Из Токмака все еще тянулись группы пеших. Некоторые запоздали потому, что брели по пахоте, не рискуя итти по дороге, по которой мог двинуться и неприятель.
Стой, кто идет? — раздается окрик за скирдой соломы, где стоит часовой.
Свои! Свои! «Войско Донское», — слышу знакомый голос полковника Слюсарева, члена военно-судебной
комиссии при штабе корпуса.
Вскоре из-за скирды выглядывает его желтоватое, безбородое, как у скопца, лицо. В зубах — неизменная трубка. Рядом с ним шагает другой член той же комиссии полк. Астахов. Бывший грозный полицейместер Таганрога в самом растерзанном виде. На нем нет лица, равно как и никакой одежды, кроме шинели.
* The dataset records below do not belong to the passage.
(** C3: for K > 0, T > 0, r >= 0, sigma > 0, N >= 1 and the option type
    call or put, the lattice pricer returns the value of the two-phase
    algorithm of the specification: from the N + 1 terminal payoffs at the
    spots S d^N (u/d)^i, each of N backward steps turns a layer of size m
    into one of size m - 1 by e^(-r dt) (q v[i+1] + (1 - q) v[i]), and the
    single value left is the price. *)
Theorem binomial_tree_price_lattice (k : option_kind) (S K T r sigma : R)
    (steps : Z) :
  0 < K -> 0 < T -> 0 <= r -> 0 < sigma -> (1 <= steps)%Z ->
  let N := Z.to_nat steps in
  (forall j : nat, (j <= N)%nat ->
     length (spec_lattice_layers k S K T r sigma N j) = (N + 1 - j)%nat) /\
  exists v : R,
    spec_lattice_layers k S K T r sigma N N = [v] /\
    binomial_tree_price S K T r sigma steps (kind_name k) = Return v.
Proof.
  intros _ _ _ _ Hsteps N. split.
  - intros j _. unfold spec_lattice_layers.
    rewrite iter_spec_collapse_length. unfold spec_terminal_layer.
    by rewrite length_fmap, length_seq.
  - destruct (binomial_tree_price_value S K T r sigma steps (kind_name k) Hsteps)
      as (v & Hv & Hprice).
    exists v. split; [|exact Hprice].
    unfold spec_lattice_layers. fold N. by rewrite <- code_terminal_values_kind.
Qed.
(** * studyfreind: the text-analysis and question-generation pipeline of app.py

    A shallow embedding of [app.py] (sentence splitting, tokenisation, term
    scoring, the fill-in-the-blank and true/false generators, the quiz
    orchestrator and the output formatter), followed by the properties the
    specification states about them.

    Python [str] values are sequences of Unicode code points; they are
    modelled as lists of code points, so that [len] is [length] and indexing
    is per code point, as in the source.  The program catches no exception:
    the [ValueError] that [int] and [str] raise on a number with too many
    digits leaves every function on the way, and is modelled by the result
    [None]. *)

From Stdlib Require Import Strings.String Strings.Ascii Strings.Byte.
From Stdlib Require Import List ZArith QArith Lia Bool.
From Stdlib Require Import Permutation Sorted.
Import ListNotations.
Open Scope Z_scope.

(* ================================================================= *)
(** * The interpreter *)

(** The limit of the interpreter on the conversion between [int] and
    [str]: [sys.get_int_max_str_digits()].  It is 4300 unless the
    interpreter is started or set otherwise, and 0 when there is no limit;
    the interpreter accepts no other value below 640, and checks no number
    of 640 digits or fewer.  The program does not set it. *)
Class IntLimit := {
  max_str_digits : Z;
  max_str_digits_range : max_str_digits = 0 \/ 640 <= max_str_digits
}.

(** The default of the interpreter. *)
#[local] Instance default_limit : IntLimit.
Proof. refine {| max_str_digits := 4300 |}. right. lia. Defined.

(** A number of [digits] digits is refused: the conversion raises
    [ValueError]. *)
Definition exceeds_limit {IL : IntLimit} (digits : Z) : bool :=
  (0 <? max_str_digits) && (max_str_digits <? digits).

(* ================================================================= *)
(** * Strings *)

Module Str.

(** A code point. *)
Definition char := Z.
Definition str := list char.

(** Decoding of a UTF-8 byte sequence; used to write the string literals
    of the source as they appear there. *)
Fixpoint utf8_decode (bs : list Z) : str :=
  match bs with
  | [] => []
  | b0 :: r0 =>
    if b0 <? 128 then b0 :: utf8_decode r0
    else if b0 <? 224 then
      match r0 with
      | b1 :: r1 => ((b0 - 192) * 64 + (b1 - 128)) :: utf8_decode r1
      | _ => []
      end
    else if b0 <? 240 then
      match r0 with
      | b1 :: b2 :: r2 =>
        ((b0 - 224) * 4096 + (b1 - 128) * 64 + (b2 - 128)) :: utf8_decode r2
      | _ => []
      end
    else
      match r0 with
      | b1 :: b2 :: b3 :: r3 =>
        ((b0 - 240) * 262144 + (b1 - 128) * 4096 + (b2 - 128) * 64 + (b3 - 128))
          :: utf8_decode r3
      | _ => []
      end
  end.

Definition lit (s : string) : str :=
  utf8_decode (map (fun b => Z.of_N (Byte.to_N b)) (list_byte_of_string s)).

(** [len(s)] *)
Definition len (s : str) : Z := Z.of_nat (length s).

Fixpoint eqb (a b : str) : bool :=
  match a, b with
  | [], [] => true
  | x :: a', y :: b' => (x =? y) && eqb a' b'
  | _, _ => false
  end.

(** [s.startswith(p)] *)
Fixpoint startswith (p s : str) : bool :=
  match p, s with
  | [], _ => true
  | x :: p', y :: s' => (x =? y) && startswith p' s'
  | _ :: _, [] => false
  end.

(** [s.find(p)]: the index of the first occurrence of [p] in [s]. *)
Fixpoint find (p s : str) : option nat :=
  if startswith p s then Some 0%nat
  else match s with
       | [] => None
       | _ :: r => option_map S (find p r)
       end.

(** [s.replace(old, new, 1)]: the first occurrence of [old] replaced. *)
Fixpoint replace_first (old new s : str) : str :=
  if startswith old s then new ++ skipn (length old) s
  else match s with
       | [] => []
       | c :: r => c :: replace_first old new r
       end.

(** The start positions of the occurrences of [p] in [s]. *)
Fixpoint occurrences (p s : str) : list nat :=
  (if startswith p s then [0%nat] else [])
    ++ match s with
       | [] => []
       | _ :: r => map S (occurrences p r)
       end.

(** [p in s] for strings. *)
Definition contains (p s : str) : bool :=
  match find p s with Some _ => true | None => false end.

(** [x in l] for a list or a set of strings. *)
Definition mem (x : str) (l : list str) : bool := existsb (eqb x) l.

(** Unicode whitespace, as [str.isspace], [str.strip] and the [\s] of
    [re] on [str] patterns see it. *)
Definition isspace (c : char) : bool :=
  ((9 <=? c) && (c <=? 13)) || ((28 <=? c) && (c <=? 32))
  || (c =? 133) || (c =? 160) || (c =? 5760)
  || ((8192 <=? c) && (c <=? 8202))
  || (c =? 8232) || (c =? 8233) || (c =? 8239) || (c =? 8287)
  || (c =? 12288).

Fixpoint lstrip (s : str) : str :=
  match s with
  | [] => []
  | c :: r => if isspace c then lstrip r else s
  end.

(** [s.strip()] *)
Definition strip (s : str) : str := rev (lstrip (rev (lstrip s))).

(** [s.lower()] on the characters a token is made of: ASCII letters are
    folded, digits, the apostrophe, the dot and Hangul syllables have no
    case. *)
Definition lower_char (c : char) : char :=
  if (65 <=? c) && (c <=? 90) then c + 32 else c.
Definition lower (s : str) : str := map lower_char s.

(** The longest prefix of [s] whose characters satisfy [p], and the rest:
    a greedy [[p]*]. *)
Fixpoint span (p : char -> bool) (s : str) : str * str :=
  match s with
  | [] => ([], [])
  | c :: r =>
    if p c then let (a, b) := span p r in (c :: a, b) else ([], s)
  end.

(** Decimal digits of a non-negative integer, most significant first. *)
Fixpoint digits_fuel (fuel : nat) (n : Z) (acc : str) : str :=
  match fuel with
  | O => acc
  | S f =>
    let acc' := (48 + n mod 10) :: acc in
    if n <? 10 then acc' else digits_fuel f (n / 10) acc'
  end.

(** The decimal writing of an integer. *)
Definition decimal (n : Z) : str :=
  if n <? 0
  then 45 :: digits_fuel (S (Z.to_nat (Z.log2 (- n)))) (- n) []
  else digits_fuel (S (Z.to_nat (Z.log2 n))) n [].

(** [str(n)] for an integer: the decimal writing, or [None] for the
    [ValueError] that is raised when [n] has more digits than the limit of
    the interpreter allows. *)
Definition of_Z {IL : IntLimit} (n : Z) : option str :=
  let s := decimal n in
  if exceeds_limit (if n <? 0 then len s - 1 else len s)
  then None else Some s.

End Str.

Import Str.

(* ================================================================= *)
(** * Settings *)

Definition STOPWORDS : list str := map lit
  [ "a";"an";"the";"and";"or";"but";"if";"then";"so";"because";"as";"of";"in";
    "on";"at";"to";"for";"from";"by";"with";
    "about";"into";"through";"during";"before";"after";"above";"below";"up";
    "down";"out";"over";"under";"again";"further";
    "here";"there";"when";"where";"why";"how";"all";"any";"both";"each";"few";
    "more";"most";"other";"some";"such";"no";
    "nor";"not";"only";"own";"same";"so";"than";"too";"very";"can";"will";
    "just";"should";"now";
    "이";"그";"저";"것";"수";"등";"및";"또는";"그리고";"그래서";"또한";"은";"는";
    "이";"가";"을";"를";"의";"에";"에서";"으로";"로";"와";"과";"도";"만" ]%string.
Батюшка, Иван Михайлович… Помилуйте… Так разве можно служить? Этак и пропасть можно ни за грош, — жалостливо лепетал он в смертном ужасе, прижимая руки к полам шинели, чтобы скрыть свое полуобнаженное тело.
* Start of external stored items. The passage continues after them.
Lemma create_enhanced_config_keys_witness :
  from_conn_string (open_world ∅) "sqlite:///checkpoints.db" = Some 0%N ∧
  ∃ cfg,
    create_enhanced_config (open_world ∅) None = Some cfg ∧
    getitems cfg ["configurable"; "thread_id"] = Some (VStr "1").
Proof.
  split; [reflexivity|].
  destruct (create_enhanced_config_keys (open_world ∅) 0%N None eq_refl)
    as (cfg & c & Hcfg & Hc & _ & _ & _ & Hdefault).
  exists cfg. split; [exact Hcfg|].
  rewrite (getitems_configurable _ _ _ _ Hc), (Hdefault eq_refl).
  reflexivity.
Defined.

(** C10: when the checkpoint store opens, [integrate_with_graph_db]
    returns the record of [create_enhanced_config "graph_conversation"]
    with one more configurable entry, ["graph_operations"], which was
    not there before and holds the three operations; every other
    configurable entry and the rest of the record are as they were. *)
Theorem integrate_with_graph_db_frame w saver :
  from_conn_string w "sqlite:///checkpoints.db" = Some saver ->
  ∃ cfg cfg' c c',
    create_enhanced_config w (Some "graph_conversation") = Some cfg ∧
    integrate_with_graph_db w = Some cfg' ∧
    configurable_of cfg = Some c ∧
    configurable_of cfg' = Some c' ∧
    c !! "graph_operations" = None ∧
    c' !! "graph_operations" = Some (VDict graph_operations) ∧
    dom graph_operations
    = {[ "store_entity"; "find_relationships"; "query_graph" ]} ∧
    dom c' = dom c ∪ {[ "graph_operations" ]} ∧
    (∀ key, key ≠ "graph_operations" -> c' !! key = c !! key) ∧
    (∀ key, key ≠ "configurable" -> getitem cfg' key = getitem cfg key).
Proof.
  intros Hopen.
  destruct (create_enhanced_config_Some w saver
    (Some "graph_conversation") Hopen) as (c & Hcfg & Hdom & _).
  exists (VDict {[ "configurable" := VDict c ]}),
    (VDict (<["configurable" :=
               VDict (<["graph_operations" := VDict graph_operations]> c)]>
            {[ "configurable" := VDict c ]})),
    c, (<["graph_operations" := VDict graph_operations]> c).
  split; [done|]. split.
  { unfold integrate_with_graph_db. rewrite Hcfg. simpl.
    apply setitem_in_configurable. by rewrite lookup_singleton_eq. }
  split; [done|].
  split; [apply configurable_of_dict; by rewrite lookup_insert_eq|].
  split.
  { apply not_elem_of_dom. rewrite Hdom. unfold configurable_keys.
    rewrite !elem_of_union, !elem_of_singleton. intuition discriminate. }
  split; [by rewrite lookup_insert_eq|].
  split; [unfold graph_operations;
          by rewrite !dom_insert_L, dom_singleton_L|].
  split; [rewrite dom_insert_L; apply (comm_L (∪))|].
  split.
  - intros key Hkey. by rewrite lookup_insert_ne.
  - intros key Hkey. simpl. by rewrite lookup_insert_ne.
Qed.
(** * Association-rule mining pipeline of [Instacart_association.ipynb]

    A shallow embedding of the notebook's helper functions ([freq],
    [order_count], [get_item_pairs], [merge_item_stats]) and of its main
    function [association_rules], together with the properties of the
    pipeline that the specification states.

    Modelling conventions.
    - The input [order_item] is a pandas Series whose index holds the
      [order_id] and whose values hold the [item_id]; it is a list of
      rows [(order_id, item_id)] in stream order.
    - Python integers are [Z] (identifiers) and [nat] (counts).
    - pandas float columns are idealised as exact rationals [Q]; equality
      of such values is [Qeq] ([==]).  Where rounding decides a statement
      (the comparison of a support with the threshold), the float columns
      are binary64 numbers, in [Float64].
    - A generator is the finite list of the values it yields, in order.
    - A [dict] (and the Series built from it) is an association list in
      insertion order.
    - A raised Python exception is the [Raise] case of [result]. *)

From Stdlib Require Import QArith.
From Stdlib Require Import Floats.SpecFloat.
From stdpp Require Import base numbers list sorting gmap strings.

Open Scope nat_scope.
Open Scope stdpp_scope.

(** ** Exceptions *)

Inductive exn : Type :=
  | KeyError (label : string).

Inductive result (A : Type) : Type :=
  | Ok (a : A)
  | Raise (e : exn).
Arguments Ok {A} a.
Arguments Raise {A} e.

Definition result_bind {A B} (r : result A) (f : A → result B) : result B :=
  match r with
  | Ok a => f a
  | Raise e => Raise e
  end.

(** ** Frequency counter *)

Section counting.
Context {K : Type} `{Countable K}.

(** Number of positions of [l] holding [k]. *)
Definition occurrences (k : K) (l : list K) : nat :=
  length (filter (λ x, x = k) l).

(** One step of [Counter.update]: [self[elem] = self.get(elem, 0) + 1].
    A new key goes to the end, as in a Python [dict]. *)
Fixpoint counter_incr (k : K) (c : list (K * nat)) : list (K * nat) :=
  match c with
  | [] => [(k, 1)]
  | (k', n) :: c' =>
      if decide (k = k') then (k', S n) :: c'
      else (k', n) :: counter_incr k c'
  end.

(** [collections.Counter(iterable)]. *)
Definition Counter (iterable : list K) : list (K * nat) :=
  foldl (λ c k, counter_incr k c) [] iterable.

(** [c.get(k, 0)] on a count table. *)
Fixpoint get_count (k : K) (c : list (K * nat)) : nat :=
  match c with
  | [] => 0
  | (k', n) :: c' => if decide (k = k') then n else get_count k c'
  end.

(** [c] maps exactly the distinct elements of [l], each once, to the
    number of its occurrences in [l]. *)
Definition count_table (l : list K) (c : list (K * nat)) : Prop :=
  NoDup c.*1 ∧ ∀ k n, (k, n) ∈ c ↔ k ∈ l ∧ n = occurrences k l.

(** Descending order on the count column. *)
Definition count_desc (x y : K * nat) : Prop := y.2 ≤ x.2.

#[global] Instance count_desc_dec : RelDecision count_desc.
Proof. intros x y. unfold count_desc. apply _. Defined.

(** [Series.value_counts()]: one row per distinct value, with its number
    of occurrences, sorted by that number in descending order. *)
Definition value_counts (values : list K) : list (K * nat) :=
  merge_sort count_desc
             ((λ k, (k, occurrences k values)) <$> remove_dups values).

(** The argument of [freq] with its runtime type: the test
    [type(iterable) == pd.core.series.Series] is a match on this tag. *)
Inductive iterable_arg : Type :=
  | PdSeries (values : list K)
  | PyIterable (elems : list K).

(** [freq]: the result of both branches is a Series key -> count (the
    [rename("freq")] only names the column). *)
Definition freq (iterable : iterable_arg) : list (K * nat) :=
  match iterable with
  | PdSeries values => value_counts values
  | PyIterable elems => Counter elems
  end.

(** The elements of the argument, whatever its runtime type. *)
Definition iterable_elems (iterable : iterable_arg) : list K :=
  match iterable with
  | PdSeries values => values
  | PyIterable elems => elems
  end.

(** The counter as the specification words it: one generic counting
    function over the key type, without a branch on the runtime type,
    returning a mapping from distinct key to occurrence count. *)
Definition count_keys (keys : list K) : gmap K nat :=
  foldl (λ m k, <[k := S (default 0 (m !! k))]> m) ∅ keys.

End counting.

Arguments iterable_arg K : clear implicits.

(** ** The order stream *)

(** The Series [order_item]: rows [(order_id, item_id)] in stream order. *)
Abbreviation Series := (list (Z * Z)).

(** [order_item.index] and the values of the Series. *)
Definition index (order_item : Series) : list Z := order_item.*1.
Definition values (order_item : Series) : list Z := order_item.*2.

(** [order_count]: [len(set(order_item.index))]. *)
Definition order_count (order_item : Series) : nat :=
  size (list_to_set (index order_item) : gset Z).

(** ** Pair generator *)

Section pair_generator.
Context {A K : Type} `{EqDecision K}.

(** [itertools.groupby(iterable, key)]: consecutive elements with equal
    keys form one group; a new group starts whenever the key changes.
    [groupby_run k cur l] is the iterator in the middle of a run with key
    [k] whose elements seen so far are [cur]. *)
Fixpoint groupby_run (key : A → K) (k : K) (cur : list A) (l : list A)
  : list (K * list A) :=
  match l with
  | [] => [(k, cur)]
  | x :: l' =>
      if decide (key x = k) then groupby_run key k (cur ++ [x]) l'
      else (k, cur) :: groupby_run key (key x) [x] l'
  end.

Definition groupby (key : A → K) (l : list A) : list (K * list A) :=
  match l with
  | [] => []
  | x :: l' => groupby_run key (key x) [x] l'
  end.

(** [itertools.combinations(pool, 2)]: the pairs [(pool[i], pool[j])]
    with [i < j], in lexicographic order of the positions. *)
Fixpoint combinations2 (pool : list A) : list (A * A) :=
  match pool with
  | [] => []
  | x :: rest => (pair x <$> rest) ++ combinations2 rest
  end.
End pair_generator.

(** [get_item_pairs]: for every group of the stream, the item list of the
    group and then every 2-combination of it, yielded one at a time. *)
Definition get_item_pairs (order_item : Series) : list (Z * Z) :=
  '(order_id, order_object) ← groupby fst order_item;
  let item_list := snd <$> order_object in
  combinations2 item_list.

(** The input contract: all rows of one order are contiguous.  A row is
    followed by a row of the same order, or its order never comes back. *)
Fixpoint grouped (order_item : Series) : bool :=
  match order_item with
  | [] => true
  | row :: rest =>
      match rest with
      | [] => true
      | next :: _ =>
          bool_decide (row.1 = next.1 ∨ row.1 ∉ index rest) && grouped rest
      end
  end.

(** The same contract, said on positions: between two rows of one order
    there are only rows of that order. *)
Definition contiguous (order_item : Series) : Prop :=
  ∀ l1 x l2 y l3,
    order_item = l1 ++ x :: l2 ++ y :: l3 → x.1 = y.1 →
    Forall (λ z, z.1 = x.1) l2.

(** The items of order [o], in stream order. *)
Definition order_items (order_item : Series) (o : Z) : list Z :=
  snd <$> filter (λ row, row.1 = o) order_item.

(** The pairs that [get_item_pairs] yields while it is in a group whose
    key is [o]. *)
Definition pairs_of_order (order_item : Series) (o : Z) : list (Z * Z) :=
  '(order_id, order_object) ←
     filter (λ kg, kg.1 = o) (groupby fst order_item);
  combinations2 (snd <$> order_object).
Я чуть не лопнул со смеху.
Подзакусить, господин полковник… Пышечки! Где ты их достал, Маркуша?
Забежал в хату, баба пекет, выпросил.
И тебе не стыдно? Мог бы и денег дать.
Чего их жалеть, чортовых хохлов! Они тоже казаков грабили.
Маркуша — казак старого закала. Ему тщетно доказывать, что чем же виноваты крымские крестьяне, если они, казаки, у себя на Дону не ладили с «иногородними», если хохлы станицы Семикаракоровской два года тому назад сожгли его амбар с хлебом и увели пару волов.
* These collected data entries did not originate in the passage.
(** * pak: reading and writing chromium .pak resource files

    A shallow embedding of [pak.go] (package [pak]): the [PakFile] structure,
    [Read] and [Write], and the properties of the binary layout they agree on.

    Conventions of the embedding.
    - Go's fixed-width unsigned integers are values of [Z] together with the
      wrap-around of every operation written out ([u8], [u16], [u32]).
    - [[]byte] is [list byte]; [map[uint16][]byte] is a [gmap Z (list byte)].
    - [encoding/binary] with [binary.LittleEndian] is [le_split] / [le_combine].
    - An [io.Reader] is the list of bytes not yet consumed, read the way an
      [*os.File] (the reader [ReadFile] passes to [Read]) or a [bytes.Buffer]
      answers: as many bytes as asked for when they are there, fewer at the
      end of the data, [io.EOF] once nothing is left, and [(0, nil)] for a
      zero-length request.
    - An [io.Writer] is the list of bytes written so far; it never fails
      (a [bytes.Buffer]).
    - The file system [ReadFile] and [WriteFile] work on is a map from
      names to contents, with the names [os.Create] refuses.
    - A run-time panic (index out of range) is a result of its own. *)

From Stdlib Require Import ZArith Lia List.
From stdpp Require Import gmap list sorting strings.
From coqutil Require Import Byte Word.LittleEndianList.

Local Open Scope Z_scope.

(** ** Fixed-width integers *)

Definition u8 (z : Z) : Z := z mod 2 ^ 8.
Definition u16 (z : Z) : Z := z mod 2 ^ 16.
Definition u32 (z : Z) : Z := z mod 2 ^ 32.

(** ** Errors, results and the state-and-error monad *)

Inductive error : Type :=
  | io_EOF                        (* io.EOF *)
  | io_ErrUnexpectedEOF           (* io.ErrUnexpectedEOF *)
  | ErrLastId                     (* "error reading resources: last id != 0" *)
  | ErrReadResource (resId : Z)   (* "error reading resource id=%d" *)
  | ErrNilPak                     (* "error writing pak: p == nil" *)
  | ErrWriteResource (resId : Z). (* "error writing resource id=%d" *)

Inductive result (A : Type) : Type :=
  | Ok (a : A)
  | Err (e : error)
  | Panic.

Arguments Ok {A} a.
Arguments Err {A} e.
Arguments Panic {A}.

(** A computation over a state [S] (the reader or the writer) that returns a
    value, returns an error, or panics. *)
Definition M (S A : Type) : Type := S → result (A * S).

Definition fail {S A} (e : error) : M S A := λ _, Err e.
Definition panic {S A} : M S A := λ _, Panic.

#[export] Instance M_mret {S} : MRet (M S) := λ A a s, Ok (a, s).
#[export] Instance M_bind {S} : MBind (M S) := λ A B k c s,
  match c s with
  | Ok (a, s') => k a s'
  | Err e => Err e
  | Panic => Panic
  end.

(** ** The data model *)

Record PakFile : Type := {
  Version : Z;                      (* uint32 *)
  Encoding : Z;                     (* uint8 *)
  Resourses : gmap Z (list byte)    (* maps resource id -> resource data *)
}.

Definition EncodingBinary : Z := 0.
Definition EncodingUTF8 : Z := 1.
Definition EncodingUTF16 : Z := 2.

Record resourceInfo : Type := {
  id : Z;       (* uint16 *)
  offset : Z    (* uint32 *)
}.

Definition headerLength : Z := 4 + 4 + 1.

(** The values the Go types admit. *)
Definition is_u8 (z : Z) : Prop := 0 ≤ z < 2 ^ 8.
Definition is_u16 (z : Z) : Prop := 0 ≤ z < 2 ^ 16.
Definition is_u32 (z : Z) : Prop := 0 ≤ z < 2 ^ 32.

Definition valid_PakFile (p : PakFile) : Prop :=
  is_u32 (Version p) ∧ is_u8 (Encoding p) ∧
  map_Forall (λ k _, is_u16 k) (Resourses p).

Definition valid_resourceInfo (ri : resourceInfo) : Prop :=
  is_u16 (id ri) ∧ is_u32 (offset ri).

(** ** Readers *)

Definition Reader : Type := list byte.

(** [r.Read(buf)] with [len(buf) = n]: the bytes stored into [buf] and the
    error returned. *)
Definition Reader_Read (n : Z) : M Reader (list byte * option error) :=
  λ r, if decide (n = 0) then Ok (([], None), r)
       else match r with
            | [] => Ok (([], Some io_EOF), r)
            | _ => Ok ((take (Z.to_nat n) r, None), drop (Z.to_nat n) r)
            end.

(** [io.ReadFull(r, buf)] with [len(buf) = n]: [Read] is called until [n]
    bytes have arrived or an error has; over the readers above that is one
    call, or two at the end of the data. *)
Definition io_ReadFull (n : nat) : M Reader (list byte) :=
  λ r, if decide (n ≤ length r)%nat then Ok (take n r, drop n r)
       else match r with
            | [] => Err io_EOF
            | _ => Err io_ErrUnexpectedEOF
            end.

(** [binary.Read(r, binary.LittleEndian, &v)] for [v] of 1, 2 and 4 bytes. *)
Definition binary_Read (size : nat) : M Reader Z :=
  bs ← io_ReadFull size; mret (le_combine bs).

(** ** Read *)

(** The loop [for i = 0; i < numberOfResources+1; i++] that fills
    [resInfos]; [n] counts the iterations left. *)
Fixpoint read_resInfos (n : nat) : M Reader (list resourceInfo) :=
  match n with
  | O => mret []
  | S n' =>
      ri_id ← binary_Read 2;
      ri_offset ← binary_Read 4;
      rest ← read_resInfos n';
      mret ({| id := ri_id; offset := ri_offset |} :: rest)
  end.

(** [resInfos[i]], which panics out of range. *)
Definition index {S} (resInfos : list resourceInfo) (i : Z) : M S resourceInfo :=
  if decide (i < Z.of_nat (length resInfos)) then
    match resInfos !! Z.to_nat i with
    | Some ri => mret ri
    | None => panic
    end
  else panic.

(** The loop [for i = 0; i < numberOfResources; i++] that reads the
    resources; [n] counts the iterations left. *)
Fixpoint read_resources (resInfos : list resourceInfo) (n : nat) (i : Z)
    (res : gmap Z (list byte)) : M Reader (gmap Z (list byte)) :=
  match n with
  | O => mret res
  | S n' =>
      ri ← index resInfos i;
      ri' ← index resInfos (i + 1);
      let resId := id ri in
      let resLength := u32 (offset ri' - offset ri) in
      rd ← Reader_Read resLength;
      match rd with
      | (_, Some err) => fail err
      | (resData, None) =>
          if decide (u32 (Z.of_nat (length resData)) ≠ resLength)
          then fail (ErrReadResource resId)
          else read_resources resInfos n' (i + 1) (<[resId := resData]> res)
      end
  end.

Definition Read_M : M Reader PakFile :=
  version ← binary_Read 4;
  numberOfResources ← binary_Read 4;
  encoding ← binary_Read 1;
  resInfos ← read_resInfos (Z.to_nat (u32 (numberOfResources + 1)));
  last ← index resInfos numberOfResources;
  if decide (id last ≠ 0) then fail ErrLastId
  else
    res ← read_resources resInfos (Z.to_nat numberOfResources) 0 ∅;
    mret {| Version := version; Encoding := encoding; Resourses := res |}.

(** [Read(r)]: the pak structure and a nil error, a nil structure and the
    error, or a panic. *)
Definition Read (r : Reader) : result PakFile :=
  match Read_M r with
  | Ok (pak, _) => Ok pak
  | Err e => Err e
  | Panic => Panic
  end.

(** ** Writers *)

Definition Writer : Type := list byte.

(** [w.Write(data)]: the number of bytes written and the error. *)
Definition Writer_Write (data : list byte) : M Writer (Z * option error) :=
  λ w, Ok ((Z.of_nat (length data), None), w ++ data).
Война меня разорила, отчего же мне других жалеть!
Такова была логика казачьей черни.
Эропланы кружатся над дорогой в Куркулак… Сколько их… раз… два… Этот спускается… три… четыре.
Надень очки: не четыре, а семь!
Они, почитай, всю ночь кружились над степью. Выкараулили.
Гляньте-ка: взрыв! Бросают бомбы.
Дорога в Орехов через Куркулак от нас верстах в пяти. Ее в небе обозначает цепь аэропланов, а на земле ряд страшных столбов пыли и дыму, то и дело взвивающихся все севернее и севернее Токмака. Красная конница, по всей видимости, оставила селение и пошла на север западнее нас, преследуемая воздушной эскадрильей.
Мы пока что в безопасности.
Зададут им перцу…
Также было и со Жлобой: закидали бомбами.
Добегут до Куркулака, спрячутся в хатах. По хатам наши не будут бросать бомбы.
Налюбовавшись картиной боя аэропланов с конницей, я послал ген. Чернову донесение о том, что неприятель, по всем данным, покинул Б. Токмак и двигается на север и что нам целесообразнее всего послать вооруженный грузовик на разведку, чтобы узнать, не хозяйничают ли в Токмаке остатки красных или местные хулиганы-махновцы.
Прошло полчаса.
Из Сладкой Балки я не получил никакого ответа. Через час тоже.
Отправился сам в село, — оно уже опустело. Как оказалось, храбрый генерал еще до моего донесения, ни с того, ни с сего, уселся на грузовик с пулеметом и, забыв о своей начальнической роли, о том, что разосланы заставы, умчался в Орехов. Видимо, ему все еще чудилось, что большевики гонятся по его пятам.
Разношерстный тыловой сброд, неспособный к организации, последовал, как баранье стадо, за перепуганным боевым генералом.